----- Material to process -----

(** C4.  [take_damage_type] takes the damage the fixed chain gives (Heavy
    Armor Master, resistance rounding down, vulnerability, immunity) and
    lowers the hit points by it, never below zero; a creature resistant and
    vulnerable to a type, not immune to it and without the Heavy Armor Master
    reduction, that takes 5 damage of the type loses 4 hit points. *)
Theorem take_damage_type_order s i c d ty :
  creatures s !! i = Some c -> 0 <= hp c ->
  (exists s',
     take_damage_type i d ty s = Ok (mitigated (traits c) ty d) s'
     /\ hp <$> creatures s' !! i = Some (Z.max 0 (hp c - mitigated (traits c) ty d)))
  /\ (resistances (traits c) ty = true -> vulnerabilities (traits c) ty = true ->
      immunities (traits c) ty = false ->
      heavy_armor_master (traits c) && is_physical ty = false ->
      4 <= hp c ->
      exists s',
        take_damage_type i 5 ty s = Ok 4 s'
        /\ hp <$> creatures s' !! i = Some (hp c - 4)).
Proof.
  intros Hc Hhp.
  assert (Hgen : forall d, exists s',
     take_damage_type i d ty s = Ok (mitigated (traits c) ty d) s'
     /\ hp <$> creatures s' !! i = Some (Z.max 0 (hp c - mitigated (traits c) ty d))).
  { intros d'. rewrite (take_damage_type_unfold _ _ _ _ _ Hc).
    destruct (mitigated (traits c) ty d' =? 0) eqn:E.
    - apply Z.eqb_eq in E. rewrite E. eexists; split; [reflexivity|].
      rewrite Hc; simpl. f_equal. lia.
    - eexists; split; [reflexivity|].
      rewrite update_creature_lookup_eq, Hc. reflexivity. }
  split; [apply Hgen|].
  intros Hr Hv Him Hham Hhp4.
  assert (Hm : mitigated (traits c) ty 5 = 4).
  { unfold mitigated, after_immunity, after_vulnerability, after_resistance,
      after_heavy_armor_master. rewrite Hr, Hv, Him, Hham. reflexivity. }
  destruct (Hgen 5) as (s' & H1 & H2). rewrite Hm in H1, H2.
  exists s'. split; [exact H1|]. rewrite H2. f_equal. lia.
Qed.

Lemma take_damage_type_order_witness :
  exists s',
    take_damage_type 0 5 fire (arena [resistant_vulnerable_fire] 1) = Ok 4 s'
    /\ hp <$> creatures s' !! 0%nat = Some 16.
Proof.
  refine (proj2 (take_damage_type_order (arena [resistant_vulnerable_fire] 1) 0
                   resistant_vulnerable_fire 5 fire _ _) _ _ _ _ _);
    first [reflexivity | vm_compute; congruence].
Defined.

(** ** Hit points stay within bounds *)

Lemma hp_view_update s i f :
  (forall c, hp (f c) = hp c /\ total_hp (f c) = total_hp c) ->
  hp_view (update_creature i f s) = hp_view s.
Proof.
  intros Hf. unfold hp_view, update_creature; cbn [creatures].
  rewrite (list_fmap_alter _ f id).
  - apply list_alter_id. reflexivity.
  - apply Forall_forall. intros c _. destruct (Hf c) as [-> ->]. reflexivity.
Qed.

Ltac hp_leaf :=
  intros; first
    [ rewrite hp_view_update; [assumption | intros; split; reflexivity]
    | assumption ].

Ltac keeps_hp_tac := intros ?; pres hp_leaf.

Lemma Spell_end_keeps_hp self : keeps_hp (Spell_end self).
Proof. unfold Spell_end. keeps_hp_tac. Qed.

Lemma Duration_end_keeps_hp self : keeps_hp (Duration_end self).
Proof.
  unfold Duration_end, BleedingDuration_end, EngulfedDuration_end,
    FrightenedDuration_end, FrightenedOneTurnDuration_end, GrappleDuration_end,
    ParalyzedDuration_end, PoisonedDuration_end, RecklessDuration_end,
    RestrainedDuration_end, SlowedDuration_end, StunnedDuration_end,
    SwallowedDuration_end, TurnUndeadDuration_end.
  keeps_hp_tac.
Qed.

Lemma saving_throw_keeps_hp self ability dc adv disadv save_type :
  keeps_hp (saving_throw self ability dc adv disadv save_type).
Proof. unfold saving_throw, roll_save. keeps_hp_tac. Qed.

Lemma hp_in_range_view s : hp_in_range s <-> Forall (fun p => 0 <= p.1 <= p.2) (hp_view s).
Proof. unfold hp_in_range, hp_view. rewrite Forall_fmap. reflexivity. Qed.

Lemma keeps_hp_in_range {A} (m : M A) : keeps_hp m -> preserves hp_in_range m.
Proof.
  intros Hm s Hs. apply hp_in_range_view.
  rewrite (Hm (hp_view s) s eq_refl). apply hp_in_range_view, Hs.
Qed.

Lemma hp_in_range_update s i f :
  hp_in_range s ->
  (forall c, creatures s !! i = Some c -> hp_ok c -> hp_ok (f c)) ->
  hp_in_range (update_creature i f s).
Proof. intros Hs Hf. unfold hp_in_range, update_creature; cbn [creatures]. apply Forall_alter; assumption. Qed.

Lemma hp_in_range_lookup s i c : hp_in_range s -> creatures s !! i = Some c -> hp_ok c.
Proof. intros Hs Hc. eapply Forall_lookup_1; eassumption. Qed.

Lemma take_damage_type_in_range self d ty : preserves hp_in_range (take_damage_type self d ty).
Proof.
  intros s Hs. destruct (creatures s !! self) as [c|] eqn:Hc.
  - rewrite (take_damage_type_unfold _ _ _ _ _ Hc).
    destruct (_ =? 0); cbn [store_of]; [exact Hs|].
    apply hp_in_range_update; [exact Hs|].
    intros c' Hc' [H1 H2]. rewrite Hc in Hc'. injection Hc' as <-.
    unfold hp_ok; cbn [hp total_hp set_hp].
    assert (0 <= mitigated (traits c) ty d) by (unfold mitigated; lia). lia.
  - unfold take_damage_type, bind, get_creature. rewrite Hc. exact Hs.
Qed.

-----

What you are asked to do: Whatever the number of entries above, each one is to be copied exactly.

Solution for this exercise:
(** C4.  [take_damage_type] takes the damage the fixed chain gives (Heavy
    Armor Master, resistance rounding down, vulnerability, immunity) and
    lowers the hit points by it, never below zero; a creature resistant and
    vulnerable to a type, not immune to it and without the Heavy Armor Master
    reduction, that takes 5 damage of the type loses 4 hit points. *)
Theorem take_damage_type_order s i c d ty :
  creatures s !! i = Some c -> 0 <= hp c ->
  (exists s',
     take_damage_type i d ty s = Ok (mitigated (traits c) ty d) s'
     /\ hp <$> creatures s' !! i = Some (Z.max 0 (hp c - mitigated (traits c) ty d)))
  /\ (resistances (traits c) ty = true -> vulnerabilities (traits c) ty = true ->
      immunities (traits c) ty = false ->
      heavy_armor_master (traits c) && is_physical ty = false ->
      4 <= hp c ->
      exists s',
        take_damage_type i 5 ty s = Ok 4 s'
        /\ hp <$> creatures s' !! i = Some (hp c - 4)).
Proof.
  intros Hc Hhp.
  assert (Hgen : forall d, exists s',
     take_damage_type i d ty s = Ok (mitigated (traits c) ty d) s'
     /\ hp <$> creatures s' !! i = Some (Z.max 0 (hp c - mitigated (traits c) ty d))).
  { intros d'. rewrite (take_damage_type_unfold _ _ _ _ _ Hc).
    destruct (mitigated (traits c) ty d' =? 0) eqn:E.
    - apply Z.eqb_eq in E. rewrite E. eexists; split; [reflexivity|].
      rewrite Hc; simpl. f_equal. lia.
    - eexists; split; [reflexivity|].
      rewrite update_creature_lookup_eq, Hc. reflexivity. }
  split; [apply Hgen|].
  intros Hr Hv Him Hham Hhp4.
  assert (Hm : mitigated (traits c) ty 5 = 4).
  { unfold mitigated, after_immunity, after_vulnerability, after_resistance,
      after_heavy_armor_master. rewrite Hr, Hv, Him, Hham. reflexivity. }
  destruct (Hgen 5) as (s' & H1 & H2). rewrite Hm in H1, H2.
  exists s'. split; [exact H1|]. rewrite H2. f_equal. lia.
Qed.

Lemma take_damage_type_order_witness :
  exists s',
    take_damage_type 0 5 fire (arena [resistant_vulnerable_fire] 1) = Ok 4 s'
    /\ hp <$> creatures s' !! 0%nat = Some 16.
Proof.
  refine (proj2 (take_damage_type_order (arena [resistant_vulnerable_fire] 1) 0
                   resistant_vulnerable_fire 5 fire _ _) _ _ _ _ _);
    first [reflexivity | vm_compute; congruence].
Defined.

(** ** Hit points stay within bounds *)

Lemma hp_view_update s i f :
  (forall c, hp (f c) = hp c /\ total_hp (f c) = total_hp c) ->
  hp_view (update_creature i f s) = hp_view s.
Proof.
  intros Hf. unfold hp_view, update_creature; cbn [creatures].
  rewrite (list_fmap_alter _ f id).
  - apply list_alter_id. reflexivity.
  - apply Forall_forall. intros c _. destruct (Hf c) as [-> ->]. reflexivity.
Qed.

Ltac hp_leaf :=
  intros; first
    [ rewrite hp_view_update; [assumption | intros; split; reflexivity]
    | assumption ].

Ltac keeps_hp_tac := intros ?; pres hp_leaf.

Lemma Spell_end_keeps_hp self : keeps_hp (Spell_end self).
Proof. unfold Spell_end. keeps_hp_tac. Qed.

Lemma Duration_end_keeps_hp self : keeps_hp (Duration_end self).
Proof.
  unfold Duration_end, BleedingDuration_end, EngulfedDuration_end,
    FrightenedDuration_end, FrightenedOneTurnDuration_end, GrappleDuration_end,
    ParalyzedDuration_end, PoisonedDuration_end, RecklessDuration_end,
    RestrainedDuration_end, SlowedDuration_end, StunnedDuration_end,
    SwallowedDuration_end, TurnUndeadDuration_end.
  keeps_hp_tac.
Qed.

Lemma saving_throw_keeps_hp self ability dc adv disadv save_type :
  keeps_hp (saving_throw self ability dc adv disadv save_type).
Proof. unfold saving_throw, roll_save. keeps_hp_tac. Qed.

Lemma hp_in_range_view s : hp_in_range s <-> Forall (fun p => 0 <= p.1 <= p.2) (hp_view s).
Proof. unfold hp_in_range, hp_view. rewrite Forall_fmap. reflexivity. Qed.

Lemma keeps_hp_in_range {A} (m : M A) : keeps_hp m -> preserves hp_in_range m.
Proof.
  intros Hm s Hs. apply hp_in_range_view.
  rewrite (Hm (hp_view s) s eq_refl). apply hp_in_range_view, Hs.
Qed.

Lemma hp_in_range_update s i f :
  hp_in_range s ->
  (forall c, creatures s !! i = Some c -> hp_ok c -> hp_ok (f c)) ->
  hp_in_range (update_creature i f s).
Proof. intros Hs Hf. unfold hp_in_range, update_creature; cbn [creatures]. apply Forall_alter; assumption. Qed.

Lemma hp_in_range_lookup s i c : hp_in_range s -> creatures s !! i = Some c -> hp_ok c.
Proof. intros Hs Hc. eapply Forall_lookup_1; eassumption. Qed.

Lemma take_damage_type_in_range self d ty : preserves hp_in_range (take_damage_type self d ty).
Proof.
  intros s Hs. destruct (creatures s !! self) as [c|] eqn:Hc.
  - rewrite (take_damage_type_unfold _ _ _ _ _ Hc).
    destruct (_ =? 0); cbn [store_of]; [exact Hs|].
    apply hp_in_range_update; [exact Hs|].
    intros c' Hc' [H1 H2]. rewrite Hc in Hc'. injection Hc' as <-.
    unfold hp_ok; cbn [hp total_hp set_hp].
    assert (0 <= mitigated (traits c) ty d) by (unfold mitigated; lia). lia.
  - unfold take_damage_type, bind, get_creature. rewrite Hc. exact Hs.
Qed.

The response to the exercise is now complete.